Banking the DNA of many individuals will lead the way to new discoveries in genomic research and personalized medicine. At NorthShore, we’ve long safeguarded and responsibly disseminated the biospecimens (human tissue and bodily fluids such as blood and urine) donated by our patients for the purposes of current and future medical research.

NorthShore has nearly three decades of experience securely storing biological material to support innovative research projects both nationally and internationally in our state-of-the-art Biospecimen Repository. Noted for our uniquely expansive collection, we have provided samples to investigators around the world for the study of a wide array of diseases and conditions from cancer to the flu.

More than 20 active research projects help add to the robustness of our repository’s three major collections: cancer, microbiology and genetics.
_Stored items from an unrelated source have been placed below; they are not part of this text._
(* ===== verification/Reaper.v ===== *)
(** * Reaper: the kernel process (kernel_proc of src/sys/kmain.c)

    The endless loop of the kernel process goes over the processors, takes each one's lock
    and its threads out of the list if they are killed ([reap_cpu] of [Sched]).  Removing the
    entry at the index and then counting the index up skips the entry behind it; a round is
    shown to be exactly that, and repeating it to remove every killed thread.  The messages
    on the serial line and the empty counting loop between the rounds have no effect on the
    scheduler's state and are left out. *)

From S2P Require Import Prelude Sched Vfs.

Section ops.
Context {P : Type} `{VSpace P} `{VfsNodes (sstate P)}.

(** [for (i = 0; i < cpu_count; i++)] of the loop's body. *)
Fixpoint reap_cpus (fuel : N) (c n : nat) : M (sstate P) () :=
  match n with O => mret () | S n' => reap_cpu fuel c;; reap_cpus fuel (S c) n' end.
Definition kernel_proc_round (fuel : N) : M (sstate P) () :=
  s ← get; reap_cpus fuel 0 (length (s_cpus s)).
(** The loop, [n] rounds of it. *)
Fixpoint kernel_proc (fuel : N) (n : nat) : M (sstate P) () :=
  match n with O => mret () | S n' => kernel_proc_round fuel;; kernel_proc fuel n' end.
End ops.

(** ** What a pass does to a list *)

Section sweep.
Context {A : Type} (dead : A -> bool).

Fixpoint sweep (l : list A) : list A :=
  match l with
  | [] => []
  | x :: r => if dead x then match r with [] => [] | y :: r' => y :: sweep r' end else x :: sweep r
  end.
Definition deads (l : list A) : nat := length (filter (fun x => dead x = true) l).
Definition alive (l : list A) : list A := filter (fun x => dead x = false) l.

Lemma sweep_dead x r : dead x = true -> sweep (x :: r) = take 1 r ++ sweep (drop 1 r).
Proof. intros Hx. cbn [sweep]. rewrite Hx. by destruct r. Qed.

(** Induction over a list by one or two elements. *)
Lemma list_two_ind (Q : list A -> Prop) : Q [] -> (forall x, Q [x]) -> (forall x y l, Q l -> Q (y :: l) -> Q (x :: y :: l)) -> forall l, Q l.
Proof.
  intros H0 H1 H2 l. enough (Q l /\ forall x, Q (x :: l)) as [? _] by done.
  induction l as [|y l [IH1 IH2]]; [done|]. split; [done|]. intros x. by apply H2.
Qed.

Lemma sweep_alive l : alive (sweep l) = alive l.
Proof.
  unfold alive. induction l as [|x|x y l IH1 IH2] using list_two_ind; [done| |].
  - cbn [sweep]. destruct (dead x) eqn:E; [|done]. rewrite filter_cons, E. by rewrite decide_False by done.
  - cbn [sweep] in *. destruct (dead x) eqn:E; rewrite (filter_cons _ x), E.
    + rewrite decide_False by done. rewrite !(filter_cons _ y). by rewrite IH1.
    + rewrite decide_True by done. rewrite filter_cons, E, decide_True by done. by rewrite IH2.
Qed.

Lemma deads_cons x l : deads (x :: l) = ((if dead x then 1 else 0) + deads l)%nat.
Proof. unfold deads. rewrite filter_cons. destruct (dead x); [by rewrite decide_True|by rewrite decide_False]. Qed.

(** A pass removes a dead element if there is one. *)
Lemma sweep_deads l : (deads (sweep l) <= deads l)%nat /\ (deads l <> 0%nat -> (deads (sweep l) < deads l)%nat).
Proof.
  induction l as [|x|x y l [IH1 IH2] [IH3 IH4]] using list_two_ind.
  - split; [done|]. by intros [].
  - cbn [sweep]. destruct (dead x) eqn:E; rewrite !deads_cons, E; change (deads []) with 0%nat; lia.
  - cbn [sweep] in *. rewrite (deads_cons x). destruct (dead x) eqn:E; rewrite !deads_cons, ?E in *; cbn [Nat.add] in *; [lia|].
    split; [lia|]. intros Hne. apply IH4. lia.
Qed.

Lemma deads_none l : deads l = 0%nat -> alive l = l.
Proof.
  unfold alive. induction l as [|x l IH]; [done|]. rewrite deads_cons, filter_cons. destruct (dead x); [lia|]. intros Hd.
  rewrite decide_True by done. f_equal. apply IH. lia.
Qed.

Lemma sweeps_clear n l : (deads l <= n)%nat -> Nat.iter n sweep l = alive l.
Proof.
  revert l. induction n as [|n IH]; intros l Hd.
  - cbn. symmetry. apply deads_none. lia.
  - rewrite Nat.iter_succ_r, IH; [apply sweep_alive|]. destruct (sweep_deads l) as [H1 H2]. destruct (decide (deads l = 0%nat)); lia.
Qed.
End sweep.

(** ** Rounds *)

Section rounds.
Context {P : Type} `{VSpace P} `{VfsNodes (sstate P)}.
Implicit Types s : sstate P.

Definition killed s (t : Z) : bool := match s_threads s !! t with Some th => t_state th =? THREAD_STATE_KILLED | None => false end.
(** A thread the reaper leaves alone or removes: it exists and is not to be woken. *)
Definition calm s (t : Z) : Prop := exists th, s_threads s !! t = Some th /\ (t_state th = THREAD_STATE_ASLEEP -> s_uptime s < t_sleepexp th).

(** The entry at [i] of the list [l] of processor [c]. *)
Lemma reap_thread_wp c cp s l i (Q : nat + () -> sstate P -> Prop) :
  s_cpus s !! c = Some cp -> Forall (calm s) l ->
  (forall t, l !! i = Some t ->
     let l' := if killed s t then delete i l else l in
     Q (inl (i + 1)%nat) (upd_cpus (insert c (set_cthreads l' cp)) s)) ->
  (l !! i = None -> Q (inr ()) (upd_cpus (insert c (set_cthreads l cp)) s)) ->
  wp (reap_thread c i) Q (upd_cpus (insert c (set_cthreads l cp)) s).
Proof.
  intros Hc Hcalm Hin Hout. set (s1 := upd_cpus _ s). assert (s_cpus s1 !! c = Some (set_cthreads l cp)) as Hc1.
  { cbn. apply list_lookup_insert_eq. by eapply lookup_lt_Some. }
  unfold reap_thread. wp_focus. eapply get_cpu_wp; [exact Hc1|]. cbn [c_threads set_cthreads].
  destruct (l !! i) as [t|] eqn:Ht.
  2: { rewrite (proj2 (Nat.ltb_ge _ _)) by (by apply lookup_ge_None). wp_step. by apply Hout. }
  rewrite (proj2 (Nat.ltb_lt _ _) (lookup_lt_Some _ _ _ Ht)). wp_step. wp_step; [reflexivity|].
  destruct (Forall_lookup_1 _ _ _ _ Hcalm Ht) as (th & Hth & Hs). wp_focus. eapply get_thread_wp; [exact Hth|]. specialize (Hin t eq_refl).
  unfold killed in Hin. rewrite Hth in Hin. cbv zeta in Hin.
  assert (((t_state th =? THREAD_STATE_ASLEEP) && (t_sleepexp th <=? s_uptime s)) = false) as Hno.
  { destruct (Z.eqb_spec (t_state th) THREAD_STATE_ASLEEP) as [E|]; [|done]. specialize (Hs E). cbn [andb]. apply Z.leb_gt. lia. }
  wp_focus. destruct (t_state th =? THREAD_STATE_KILLED).
  - eapply upd_cpu_wp; [exact Hc1|]. wp_step. wp_step. cbn [s_uptime upd_cpus s1]. rewrite Hno. wp_step. wp_step. wp_step.
    cbn [c_threads set_cthreads currthread run_queue c_lock]. unfold s1, upd_cpus in *. cbn. rewrite list_insert_insert_eq. exact Hin.
  - wp_step. wp_step. wp_step. cbn [s_uptime upd_cpus s1]. rewrite Hno. wp_step. wp_step. wp_step. exact Hin.
Qed.

Lemma delete_here {A} (d r : list A) x : delete (length d) (d ++ x :: r) = d ++ r.
Proof. induction d as [|y d IH]; [done|]. cbn. by f_equal. Qed.

(** What is left to do at an index: the entries before it are settled. *)
Lemma sweep_at dead (l : list Z) i t :
  l !! i = Some t -> let l' := if dead t : bool then delete i l else l in
  take (i + 1) l' ++ sweep dead (drop (i + 1) l') = take i l ++ sweep dead (drop i l) /\ (length l' - (i + 1) < length l - i)%nat.
Proof.
  intros Ht. assert (exists d r, l = d ++ t :: r /\ i = length d) as (d & r & -> & ->).
  { exists (take i l), (drop (S i) l). split; [by rewrite take_drop_middle|].
    rewrite length_take. apply lookup_lt_Some in Ht. lia. }
  cbv zeta. rewrite take_app_length, drop_app_length. destruct (dead t) eqn:Hk.
  - rewrite delete_here, (sweep_dead dead) by done. rewrite take_app_add, drop_app_add, <- app_assoc, !length_app. cbn [length]. split; [done|lia].
  - rewrite take_app_add, drop_app_add, <- app_assoc, length_app. cbn. rewrite Hk, take_0, drop_0. split; [done|lia].
Qed.

Definition reaped s (cp : cpu) : cpu := set_cthreads (sweep (killed s) (c_threads cp)) cp.

(** One processor: its list is swept, and its lock is free again. *)
Lemma reap_cpu_wp fuel c cp s (Q : () -> sstate P -> Prop) :
  s_cpus s !! c = Some cp -> c_lock cp = false -> Forall (calm s) (c_threads cp) -> (length (c_threads cp) < N.to_nat fuel)%nat ->
  Q () (upd_cpus (insert c (reaped s cp)) s) -> wp (reap_cpu fuel c) Q s.
Proof.
  intros Hc Hl Hcalm Hf HQ. unfold reap_cpu. wp_focus. eapply acquire_lock_wp; [exact Hc|done|].
  set (cp1 := set_lock true cp). wp_focus.
  apply (wp_while (fun k i s' => exists l, s' = upd_cpus (insert c (set_cthreads l cp1)) (upd_cpus (insert c cp1) s) /\ Forall (calm s) l /\
    take i l ++ sweep (killed s) (drop i l) = sweep (killed s) (c_threads cp) /\ (length l - i <= k)%nat) (length (c_threads cp))).
  - exists (c_threads cp). rewrite upd_cpus_twice. split_and!; try done. lia.
  - exact Hf.
  - intros k i s' (l & -> & Hcl & Hsw & Hk).
    apply (reap_thread_wp c cp1); [by eapply upd_cpus_lookup|exact Hcl| |].
    + intros t Ht. destruct (sweep_at (killed s) l i t Ht) as [He Hlen]. cbv zeta in *. eexists. split; [|eexists; split_and!; [reflexivity|..]].
      * eapply Nat.lt_le_trans; [exact Hlen|exact Hk].
      * change (killed (upd_cpus _ s)) with (killed s). destruct (killed s t); [by apply Forall_delete|done].
      * exact (eq_trans He Hsw).
      * done.
    + intros Hn. apply lookup_ge_None in Hn. rewrite drop_ge, take_ge, app_nil_r in Hsw by done. subst l.
      unfold release_lock. eapply upd_cpu_wp; [eapply upd_cpus_lookup, upd_cpus_lookup; exact Hc|]. rewrite !upd_cpus_twice.
      replace (set_lock false _) with (reaped s cp); [exact HQ|]. unfold reaped, cp1. destruct cp; cbn in *. by rewrite Hl.
Qed.
(** A processor the reaper can work on: its lock is free, its threads are calm and the fuel is
    enough for its list. *)
Definition ready_cpu s (fuel : N) (cp : cpu) : Prop :=
  c_lock cp = false /\ Forall (calm s) (c_threads cp) /\ (length (c_threads cp) < N.to_nat fuel)%nat.

Lemma sweep_sub dead (l : list Z) : sweep dead l `sublist_of` l.
Proof.
  induction l as [|x|x y l IH1 IH2] using list_two_ind; [done| |]; cbn [sweep] in *.
  - destruct (dead x); [apply sublist_nil_l|done].
  - destruct (dead x); [by apply sublist_cons, sublist_skip|by apply sublist_skip].
Qed.

Lemma ready_reaped s fuel cp : ready_cpu s fuel cp -> ready_cpu s fuel (reaped s cp).
Proof.
  intros (Hl & Hc & Hf). pose proof (sweep_sub (killed s) (c_threads cp)) as Hsub. unfold ready_cpu, reaped. cbn. split_and!; [done| |].
  - rewrite Forall_forall in *. intros t Ht. apply Hc. by eapply elem_of_sublist.
  - apply sublist_length in Hsub. lia.
Qed.

Lemma reap_cpus_wp fuel s done_ todo (Q : () -> sstate P -> Prop) :
  Forall (ready_cpu s fuel) todo -> Q () (upd_cpus (fun _ => done_ ++ map (reaped s) todo) s) ->
  wp (reap_cpus fuel (length done_) (length todo)) Q (upd_cpus (fun _ => done_ ++ todo) s).
Proof.
  revert done_. induction todo as [|cp todo IH]; intros d Hr HQ; cbn [reap_cpus length map] in *; [by wp_step|].
  apply Forall_cons in Hr as [(Hl & Hc & Hf) Hr]. wp_focus. eapply (reap_cpu_wp fuel _ cp); [by apply list_lookup_middle|done|exact Hc|done|].
  replace (upd_cpus _ _) with (upd_cpus (fun _ => (d ++ [reaped s cp]) ++ todo) s).
  - replace (S (length d)) with (length (d ++ [reaped s cp])) by (rewrite length_app; cbn; lia). apply IH; [done|]. by rewrite <- app_assoc.
  - unfold upd_cpus. cbn [s_cpus s_threads s_procs s_nextpid s_uptime s_heap s_mem s_io]. f_equal.
    rewrite insert_app_r_alt, Nat.sub_diag by lia. by rewrite <- app_assoc.
Qed.

Lemma kernel_proc_round_wp fuel s (Q : () -> sstate P -> Prop) :
  Forall (ready_cpu s fuel) (s_cpus s) -> Q () (upd_cpus (map (reaped s)) s) -> wp (kernel_proc_round fuel) Q s.
Proof.
  intros Hr HQ. unfold kernel_proc_round. wp_step. wp_step.
  replace s with (upd_cpus (fun _ => [] ++ s_cpus s) s) at 2 by (by destruct s). exact (reap_cpus_wp fuel s [] (s_cpus s) Q Hr HQ).
Qed.

Lemma kernel_proc_wp fuel n s (Q : () -> sstate P -> Prop) :
  Forall (ready_cpu s fuel) (s_cpus s) ->
  Q () (upd_cpus (map (fun cp => set_cthreads (Nat.iter n (sweep (killed s)) (c_threads cp)) cp)) s) -> wp (kernel_proc fuel n) Q s.
Proof.
  revert s. induction n as [|n IH]; intros s Hr HQ; cbn [kernel_proc].
  - wp_step. replace s with (upd_cpus (map (fun cp => set_cthreads (Nat.iter 0 (sweep (killed s)) (c_threads cp)) cp)) s); [exact HQ|].
    destruct s. unfold upd_cpus. cbn. f_equal. rewrite <- (map_id s_cpus) at 2. apply map_ext. by intros [].
  - wp_focus. apply kernel_proc_round_wp; [done|]. apply IH.
    + cbn. apply Forall_map. eapply Forall_impl; [exact Hr|]. intros cp. apply ready_reaped.
    + replace (upd_cpus _ _) with (upd_cpus (map (fun cp => set_cthreads (Nat.iter (S n) (sweep (killed s)) (c_threads cp)) cp)) s); [exact HQ|].
      unfold upd_cpus. cbn [s_cpus s_threads s_procs s_nextpid s_uptime s_heap s_mem s_io]. f_equal. rewrite map_map. apply map_ext. intros cp.
      rewrite Nat.iter_succ_r. done.
Qed.
End rounds.

(** C26: the kernel process reaps every killed thread: on processors whose locks are free and
    whose listed threads are not due to be woken, as many rounds of its loop as there are killed
    threads on the fullest processor leave on every processor exactly the threads that are not
    killed, in their order, and nothing else of the scheduler's state changed. *)
Theorem kernel_proc_reaps {P} `{VSpace P} `{VfsNodes (sstate P)} (s : sstate P) fuel n :
  Forall (ready_cpu s fuel) (s_cpus s) -> Forall (fun cp => (deads (killed s) (c_threads cp) <= n)%nat) (s_cpus s) ->
  kernel_proc fuel n s = Ok ((), upd_cpus (map (fun cp => set_cthreads (alive (killed s) (c_threads cp)) cp)) s).
Proof.
  intros Hr Hn. set (s' := upd_cpus _ s).
  assert (wp (kernel_proc fuel n) (fun _ s1 => s1 = s') s) as Hw; [|by destruct (wp_Ok _ _ _ Hw) as ([] & s1 & E & ->)].
  apply kernel_proc_wp; [done|]. unfold s', upd_cpus. f_equal.
  apply map_ext_in. intros cp Hcp%list_elem_of_In. rewrite Forall_forall in Hn. by rewrite sweeps_clear by auto.
Qed.

Section witnesses.
#[local] Existing Instance demo_VSpace.
#[local] Existing Instance demo_VfsNodes.

(** Three threads, the first two of them killed. *)
Definition two_killed : sstate () :=
  mk_sstate {[16 := demo_thread THREAD_STATE_KILLED 0; 32 := demo_thread THREAD_STATE_KILLED 0; 48 := demo_thread THREAD_STATE_RUNNING 0]}
    {[64 := demo_proc]} [mk_cpu 48 [16; 32; 48] [] false] 1 0 256 () demo_io.

(** One round removes the first killed thread and steps over the second. *)
Example round_skips_next :
  (fun r => c_threads <$> s_cpus r.2) <$> (match kernel_proc_round 10 two_killed with Ok r => Some r | Err _ => None end) = Some [[32; 48]].
Proof. vm_compute. reflexivity. Qed.

Lemma kernel_proc_reaps_witness :
  kernel_proc 10 2 two_killed =
    Ok ((), upd_cpus (map (fun cp => set_cthreads (alive (killed two_killed) (c_threads cp)) cp)) two_killed) /\
  alive (killed two_killed) [16; 32; 48] = [48].
Proof.
  split; [|reflexivity]. apply (kernel_proc_reaps two_killed 10 2).
  - constructor; [|constructor]. split_and!; [reflexivity| |vm_compute; lia].
    repeat (constructor; [eexists; split; [reflexivity|vm_compute; congruence]|]). constructor.
  - constructor; [vm_compute; lia|constructor].
Defined.
End witnesses.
  • The Cancer Collection contains tissue samples as well as blood components (plasma or serum, for example) of patients with all types of cancers such as breast, prostate and pancreas.
  • The Microbiology Collection holds bacterial isolates and clinical specimens such as blood cultures, swabs, stool and tissues. 
  • The Genetics Collection houses blood components of non-cancer patients as well as those biospecimens collected from the thousands of participants in NorthShore’s far-reaching Genomic Health Initiative (GHI). Launched in March 2014, this initiative aims to better connect the dots between the many genes in the human body and the influence genetic variations from individual to individual can have on disease development and treatment.

Our cancer and genetics collections provide a rich resource for genomic research.

Integrated with our comprehensive electronic medical record, the Biospecimen Repository is linked to the essential pathologic and clinical information associated with the banked biological samples. This combination of quality biospecimens with complete annotation to real-time health information is key to forging new paths in individualized healthcare.